这是理由么,好像是,又好像不对,以容脸上显出费解的神情。
“你是不是也很喜欢吃糖?”他说,“我吃得少,你帮我收集糖纸吧。”
“我只吃大白兔奶糖,这种糖纸你集三张就顶顶可以了,要那么多干嘛呀。”以容低头下去继续刻字。
“我不喜欢那些玻璃糖纸,就喜欢大白兔奶糖纸这种蜡纸的手感,也只集这种糖纸,打算集够了之后把糖纸卷起来,穿上绳子做门帘,有特色嘛,”他说,“以后你吃了糖,糖纸都留下来给我好了,省得我到处去找女生讨要。”
虽然糖纸她小时候也集过,但都是以集各种各样的糖纸为乐,更不会允许自己的盒子里只有单一品种。叶钦这爱好可真有点怪,但大凡爱好么,总是必须跟与众不同联系在一起的,以容很是理解地点头,爽快答应下来。
“对了,板报的结果出来了。”他突然提起话头,“不想知道让你累病了的板报成绩如何?猜猜看。”
不会太差吧,她心里打鼓,不确定地问,“第四?”
他笑起来:“出的是第四块板报就得第四名?”
以容被他笑得不好意思起来,讪讪道:“那,第六?或者更后……”才十二块板报,怎么也得在前六名啊,不然多丢人啊,都没法给班主任交代。
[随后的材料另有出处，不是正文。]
(* ===== verification/Sync.v ===== *)
(** * Synchronization between controllers (src/sync.cpp, include/qsbit/sync.hpp)

    [SyncNetwork] carries one-bit signals between neighbouring controllers with a configured delay in
    each direction; [SyncUnit] books a rendezvous with a neighbour: it sends a signal, and pauses its
    controller's timer from its own deadline until the neighbour's signal has arrived.  The network
    and the trace are shared between units, so the operations of a unit act on [SyncWorld]. *)

From S2P Require Import Prelude Error Time Trace.

Record SyncConnection := mkConnection {
  first : Z; second : Z; first_to_second : Tick; second_to_first : Tick; connection_capacity : Z }.

Record Signal := mkSignal { arrival : Tick; consumed : option Tick }.
Record Link := mkLink { link_delay : Tick; link_capacity : Z; signals : list Signal }.
#[global] Instance eta_Link : Eta Link := fun l => mkLink (link_delay l) (link_capacity l) (signals l).

Record SyncNetwork := mkNetwork { net_clock : Clock; links_ : gmap (Z * Z) Link }.
#[global] Instance eta_SyncNetwork : Eta SyncNetwork := fun n => mkNetwork (net_clock n) (links_ n).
“第一。”他给出了肯定的,并且是出乎意料的答案,“学生处已经审核过了,下午就公布。”
她倏地瞪大了眼睛,旋即咧嘴一笑,过了一会,又怯怯地问:“是因为旦旦说的那些,你才给评的第一?”
“可不是我一个人说了算,是学生会宣传部的综合评比,我只能占一票。”他直言,“批评有规则,板报内容、排版、书写、美工等都有分项计分标准的。”随后细细地把评分标准介绍了一遍。
以容静静地听完,认真地对叶钦说;“谢谢!”
他愣了一下,随即道:“用不着谢,不用这么客气。”
“要谢的,”她细细的声音带着诚恳,“其实不只这个,还有其他事,都是要谢谢你的……”
他听着,不吭声了,一脸沉思的神情,只偏头看着她低下头去继续写字。
不知不觉一个上午过去,到了午餐的时候,以容已经刻完了四个版面,王海燕探头进来,小声喊道:“到点啦——”
“去吃饭吧。”叶钦站起身,“现在去正好,等会下课,食堂就人多了。”
王海燕已经走了进来,亲热地挽起以容的胳膊:“咱俩一块去呗。”
吃完饭回到宿舍,军训队伍刚解散,曲旦旦直喊累,食堂也不愿意去了,弄了包方便面吃。
“以容,你可太幸福了,不用在太阳底下晒干辣椒。”旦旦瘫软在以容的下铺,不愿意挪动。以容伸出手,让旦旦看自己被钢笔顶凹下去的中指一侧,说:“各有各的好,各有各的苦。”
旦旦一把抓住她的手,以容以为旦旦要按惯例做一副呵护状出来,不料这家伙问的竟然是:“见到叶钦了?”以容无奈地摇头,重色轻友就是如此:“是啊,我就在他办公室做事,他坐我对面。”
“天呐!”旦旦叫起来,“凭什么所有的好都叫你占尽了,我可怎么活呀?”
“我才想死呢。”以容瘪瘪嘴,“我的手都快写断了。”
“可是你坐叶钦对面啊,那多幸福啊。”旦旦捂住胸口,“换成我,死了也值得。”
“那换你下午去写字?”以容说。
旦旦眼珠子一转,没有回答,却嘿嘿地笑起来。